(** * calorieApp: nutrition resolution and adaptive correction

    A shallow embedding of the calorie / nutrition resolution engine
    ([enhanced_food_database.py], [web_search_nutrition.py],
    [calorie_calculator.py], [hyper_accurate_calculator.py]) and of the
    learning adjuster of [app.py], followed by the properties of the
    specification that are about them.

    Conventions of the embedding.
    - Python numbers (int, float, Decimal) are rationals [Q]; arithmetic is
      exact, comparisons are the rational ones, and [round(x, n)] is
      rounding to [n] decimals with ties to even.  Equality of numbers in
      statements is [==].
      The exception is the module [Binary64]: the thresholds of the
      adjuster are sensitive to the rounding of [float], so its step 4 and
      its category step are embedded there in IEEE double precision.
    - Python [str] is [string] (ASCII); [in] on strings is substring
      containment.
    - A [dict] iterated in insertion order is an association list.
    - A key that may be absent, or a column that may be NULL, is an
      [option]; Python truthiness of such a number is [truthy].
    - Code that may raise lives in the error monad [exc]; a [try/except]
      is a [match] on the outcome. *)

From Stdlib Require Import QArith Qround Qabs ZArith String Ascii List Bool Lia Lqa.
From Stdlib Require PrimFloat.
Import ListNotations.

Set Warnings "-inexact-float".

Local Open Scope Q_scope.
Local Open Scope string_scope.

(* ================================================================== *)
(** * Python primitives *)
(* ================================================================== *)

Module Py.

(** ** Exceptions *)

Inductive exc (A : Type) : Type :=
| Return (a : A)
| Raise (e : string).
Arguments Return {A} a.
Arguments Raise {A} e.
Lemma Database_inv_remove_table database id :
  Database_inv database → Database_inv (Database_remove_table database id).
Proof.
  intros (Hwf & Hbelow & Htables). unfold Database_remove_table.
  destruct (PyDict.contains _ _); [|done].
  unfold Database_inv; simpl. split_and!.
  - by apply wf_del.
  - intros k Hk. by apply Hbelow, (keys_del_subseteq _ id).
  - intros k table Hin%elem_of_del. by apply Htables.
Qed.

Lemma Database_inv_store_table database table_id table table' :
  Database_inv database →
  PyDict.get (Database.tables database) table_id = Some table →
  Table.id table' = table_id → Table_reachable table' →
  Database_inv (Database_store_table database table_id table').
Proof.
  intros (Hwf & Hbelow & Htables) Hget Hid Hreach.
  unfold Database_inv, Database_store_table; simpl. split_and!.
  - by apply wf_set.
  - intros k. rewrite keys_set. unfold PyDict.contains. rewrite Hget.
    apply Hbelow.
  - intros k t [[= -> ->]|Hin]%elem_of_set; [done|]. by apply Htables.
Qed.

Lemma Registry_inv_store_table databases database_name table_id table table' :
  Registry_inv databases →
  get_table databases database_name table_id = Ok table →
  Table.id table' = Table.id table → Table_reachable table' →
  Registry_inv (store_table databases database_name table_id table').
Proof.
  intros Hinv (database & Hdb & Htable)%get_table_Ok Hid Hreach.
  unfold store_table. rewrite Hdb.
  destruct (Registry_inv_get _ _ _ Hinv Hdb) as [Hname Hdbinv].
  destruct (Database_inv_get _ _ _ Hdbinv Htable) as [Htid _].
  apply Registry_inv_set; [done..|].
  apply (Database_inv_store_table _ _ table); [done..|congruence|done].
Qed.
(** How [gebetaOneToMany] settles: rejected (request error, status other
    than 200, body that does not parse) or resolved with the parsed
    body, which can be any JSON value. *)
Inductive Outcome : Type :=
| Rejected
| Resolved (parsed : Json).

Record Request := mkRequest {
  originLat : float;
  originLon : float;
  destinations : list (float * float)
}.

Definition gebetaOneToMany (originLat originLon : float)
    (destinations : list WithDistance) : Request :=
  {| originLat := originLat;
     originLon := originLon;
     destinations := map (fun d => (lat (wd_atm d), lon (wd_atm d))) destinations |}.

(** [{ ...atm, apiDistance, duration, haversineDistance }]: [apiDistance]
    and [duration] hold whatever the response has under [distance] and
    [time]. *)
Record WithApiDistance := mkWithApiDistance {
  wa_atm : ATM;
  wa_distance : float;
  apiDistance : Json;
  duration : Json;
  haversineDistance : float
}.

(** A ranked entry as returned.  The fallback returns the short-list
    objects, which have a [distance] only ([None] for a property that is
    not there). *)
Record Ranked := mkRanked {
  r_atm : ATM;
  distance : float;
  r_apiDistance : option float;
  r_duration : option Json;
  r_haversineDistance : option float
}.

Definition ofWithDistance (e : WithDistance) : Ranked :=
  {| r_atm := wd_atm e;
     distance := wd_distance e;
     r_apiDistance := None;
     r_duration := None;
     r_haversineDistance := None |}.

Section Ranking.

Variable E : Engine.
Variable atms : list ATM.

(** Steps 1 and 2: the ten closest by great-circle distance. *)
Definition closest10From (refLat refLon : float) : list WithDistance :=
  let withDistances :=
    map (fun atm =>
           {| wd_atm := atm;
              wd_distance := calculateDistance E refLat refLon (lat atm) (lon atm) |})
        atms in
  slice0 10 (Array_sort E (fun a b => wd_distance a - wd_distance b) withDistances).

(** The [.map] over [closest10] inside the [try]. *)
Definition withApiDistancesOf (routes : list Json)
    (closest10 : list WithDistance) : list WithApiDistance :=
  mapi (fun atm idx =>
          let routeData := nth_error routes (idx + 1) in
          let distance :=
            match definedProp routeData (str "distance") with
            | Some d => d
            | None => JNumber (wd_distance atm)
            end in
          let duration :=
            match definedProp routeData (str "time") with
            | Some t => t
            | None => JNull
            end in
          {| wa_atm := wd_atm atm;
             wa_distance := wd_distance atm;
             apiDistance := distance;
             duration := duration;
             haversineDistance := wd_distance atm |})
       closest10.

**TASK TO CARRY OUT:** Copy every line of the records above that holds the word "gebetaOneToMany".

**SOLUTION FOR THIS PROBLEM:**
(** How [gebetaOneToMany] settles: rejected (request error, status other
Definition gebetaOneToMany (originLat originLon : float)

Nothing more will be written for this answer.